Jeudi, la Chambre des représentants de l’Oklahoma a adopté un projet de loi exigeant que les délinquants sexuels sur mineurs condamnés soient castrés chimiquement avant d’être éligibles à une libération conditionnelle. 

Le projet de loi 2422 s’inspire du massacre d’Henryetta en 2023, lorsque Jesse McFadden, condamné pour agression sexuelle, a tué sa femme, Holly McFadden, et ses trois enfants mineurs, Tiffany Guess, Michael Mayo et Rylee Allen. Il a également tué et violé les amies de Guess, Ivy Webster, 14 ans, et Brittany Brewer, 15 ans.

McFadden, qui avait purgé 16 ans de prison pour un viol au premier degré commis en 2003, s’est donné la mort après avoir commis ces meurtres de masse. Il était poursuivi, mais n’était pas en détention pour des crimes sexuels sans rapport avec l’affaire pendant son incarcération. 

Le représentant Scott Fetgatter, républicain et auteur du projet de loi, s’efforce de garantir qu’un tel massacre ne se reproduise plus dans l’État. 

« Un délinquant sexuel notoire de mon district a été libéré de prison alors qu’il était accusé d’avoir commis de nouveaux crimes sexuels pendant son incarcération », a déclaré Fetgatter dans un communiqué de presse. « Il a assassiné sa femme, les enfants de celle-ci et plusieurs amis de ces derniers avant d’être jugé pour ces nouveaux crimes.
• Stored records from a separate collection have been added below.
Lemma find_item h k off : heap_ok h -> find h k = Some off ->
  (Z.to_nat off <= length (heap_data h))%nat /\ item_at h off = Some k.
Proof.
  intros [[rest Hr] Hi]. unfold find. destruct (heap_implicit k) eqn:Hk.
  - intros [= <-]. split; [lia|]. unfold item_at. rewrite Hr. cbn.
    apply (heap_read_app [0]), heap_read_implicit, Hk.
  - intros Hf. destruct (Hi _ _ Hf) as (_ & _ & ? & ?). split; [lia|done].
Qed.

Lemma find_grows h h' k off : grows_to h h' -> find h k = Some off -> find h' k = Some off.
Proof.
  intros [_ Hs]. unfold find. destruct (heap_implicit k); [done|]. intros. by eapply lookup_weaken.
Qed.

Lemma intern_ok k h h' off :
  heap_ok h -> heap_valid k -> heap_intern (E := E) k h = (h', Ok off) ->
  heap_ok h' /\ grows_to h h' /\ find h' k = Some off.
Proof.
  intros Hok Hv Hrun. unfold find. destruct (heap_implicit k) eqn:Hk.
  { rewrite heap_intern_implicit in Hrun by done. by injection Hrun as <- <-. }
  destruct (interned h !! k) as [o|] eqn:Ho.
  { destruct (holds_items _ Hok _ _ Ho) as (_ & Ha & _).
    rewrite (heap_intern_known k h o) in Hrun by done. by injection Hrun as <- <-. }
  destruct (heap_intern_new _ _ _ _ Hk Ho Hv Hrun) as (Ha & -> & Hlt & Hi & entry & Hd & Hr).
  assert (grows_to h h') as Hg.
  { split; [rewrite Hd; by apply prefix_app_r|]. rewrite Hi. by apply insert_subseteq. }
  split_and!; [|done|rewrite Hi; by rewrite lookup_insert_eq]. split.
  - destruct (starts_empty _ Hok) as [rest Hrest]. rewrite Hd, Hrest. by eexists.
  - intros k' off'. rewrite Hi. intros [[<- <-]|[_ Hold]]%lookup_insert_Some.
    + split_and!; [done|done|lia|rewrite Hd, length_app; lia|].
      unfold item_at. rewrite Hd, Nat2Z.id, drop_app_length. done.
    + destruct (holds_items _ Hok _ _ Hold) as (? & ? & Hb & Hit). split_and!; [done|done|lia|..].
      * rewrite Hd, length_app. lia.
      * eapply item_at_grows; [done|lia|done].
Qed.

Lemma interns_ok ks h h' offs :
  heap_ok h -> Forall heap_valid ks -> map_st (heap_intern (E := E)) ks h = (h', Ok offs) ->
  heap_ok h' /\ grows_to h h' /\ Forall2 (fun k off => find h' k = Some off) ks offs.
Proof.
  revert h offs. induction ks as [|k ks IH]; intros h offs Hok Hv; cbn [map_st].
  - intros [= <- <-]. by split_and!.
  - apply list.Forall_cons in Hv as [Hk Hks]. intros (h1 & off & H1 & H2)%st_bind_ok.
    apply st_bind_ok in H2 as (h2 & l & H2 & [= <- <-]).
    destruct (intern_ok _ _ _ _ Hok Hk H1) as (Hok1 & Hg1 & Hf1).
    destruct (IH _ _ Hok1 Hks H2) as (Hok2 & Hg2 & Hf2).
    split_and!; [done|by etrans|]. constructor; [by eapply find_grows|done].
Qed.
End clients.

(** C33: of any sequence of items interned into an empty heap, through whichever format, every offset
    handed out reads back in the final heap as the item it was given for, and two items have the
    same offset exactly when they are equal. *)
Theorem interned_items_read_back `{HeapFormat} {E} ks h offs :
  Forall heap_valid ks -> map_st (heap_intern (E := E)) ks empty_heap = (h, Ok offs) ->
  Forall2 (fun k off => item_at h off = Some k) ks offs /\
  forall i j k k' off off', ks !! i = Some k -> ks !! j = Some k' ->
    offs !! i = Some off -> offs !! j = Some off' -> (off = off' <-> k = k').
Proof.
  intros Hv Hrun. destruct (interns_ok _ _ _ _ empty_heap_ok Hv Hrun) as (Hok & _ & Hf). split.
  - eapply list.Forall2_impl; [exact Hf|]. intros k off Hk. by eapply find_item.
  - intros i j k k' off off' Hi Hj Ho Ho'.
    pose proof (Forall2_lookup_lr _ _ _ _ _ _ Hf Hi Ho) as Hki.
    pose proof (Forall2_lookup_lr _ _ _ _ _ _ Hf Hj Ho') as Hkj. split.
    + intros <-. apply find_item in Hki as [_ Hki]; [|done]. apply find_item in Hkj as [_ Hkj]; [|done].
      congruence.
    + intros <-. congruence.
Qed.

(** ** The three formats *)

(** A step of the first error of a sequence of checks. *)
Lemma expect_u32_ok {E} n m : expect_u32 (E := E) n = Ok m -> m = n /\ n < 2 ^ 32.
Proof. unfold expect_u32. destruct (Z.ltb_spec n (2 ^ 32)); [by intros [= <-]|done]. Qed.

Definition is_nil {A} (l : list A) : bool := match l with [] => true | _ => false end.

Lemma read_cstr_app l more k : read_cstr l = Some k -> read_cstr (l ++ more) = Some k.
Proof.
  revert k. induction l as [|b l IH]; intros k; cbn; [done|]. destruct (b =? 0); [done|].
  intros (k' & Hk & ->)%fmap_Some. by rewrite (IH _ Hk).
Qed.

Lemma read_cstr_entry s : existsb (fun b => b =? 0) s = false -> read_cstr (s ++ [0]) = Some s.
Proof.
  induction s as [|b s IH]; cbn; [done|]. intros [-> Hs]%orb_false_iff. by rewrite (IH Hs).
Qed.

#[export] Program Instance strings_format : HeapFormat := {|
  heap_intern := @strings_intern;
  heap_read := read_cstr;
  heap_implicit := is_nil;
  heap_accepts s := negb (existsb (fun b => b =? 0) s);
  heap_valid _ := True |}.
Next Obligation. apply read_cstr_app. Qed.
Next Obligation. by intros []. Qed.
Next Obligation. by intros E []. Qed.
Next Obligation.
  intros E k h off Hk Ha%negb_true_iff Hi. unfold strings_intern. destruct k; [done|]. by rewrite Ha, Hi.
Qed.
Next Obligation.
  intros E k h h' off Hk Hi _. unfold strings_intern. destruct k as [|b k]; [done|]. rewrite Hi.
  destruct (existsb _ _) eqn:Hz; [done|].
  destruct (expect_u32 (E := E) _) eqn:He; try done. apply expect_u32_ok in He as [-> He].
  intros [= <- <-]. split_and!; try done. exists ((b :: k) ++ [0]). split; [done|].
  by apply read_cstr_entry.
Qed.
Cela n’aurait jamais dû être autorisé. » 

Il a ajouté : « J’ai promis aux familles de ces victimes que, tant que je serai dans cette enceinte, je lutterai pour des lois plus strictes contre ces délinquants afin de mieux protéger nos enfants. Même si je sais que ce projet de loi ne résout pas tous les problèmes liés aux prédateurs sexuels, c’est un pas dans la bonne direction. » 

Fetgatter a déclaré que la castration chimique ne serait requise que pour les criminels âgés de 21 ans ou plus demandant une libération conditionnelle. Ceux qui refuseraient seraient tenus de purger leur peine. 

Le projet de loi, s’il est adopté, s’appliquerait uniquement aux personnes qui : 

  • Ont été reconnus coupables de crimes impliquant des contacts physiques avec des enfants de moins de 13 ans. 
  • Ils ont reçu l’ordre de s’inscrire comme délinquants sexuels.
  • Avoir subi des évaluations de santé déterminant qu’ils sont susceptibles de récidiver s’ils sont libérés sur parole.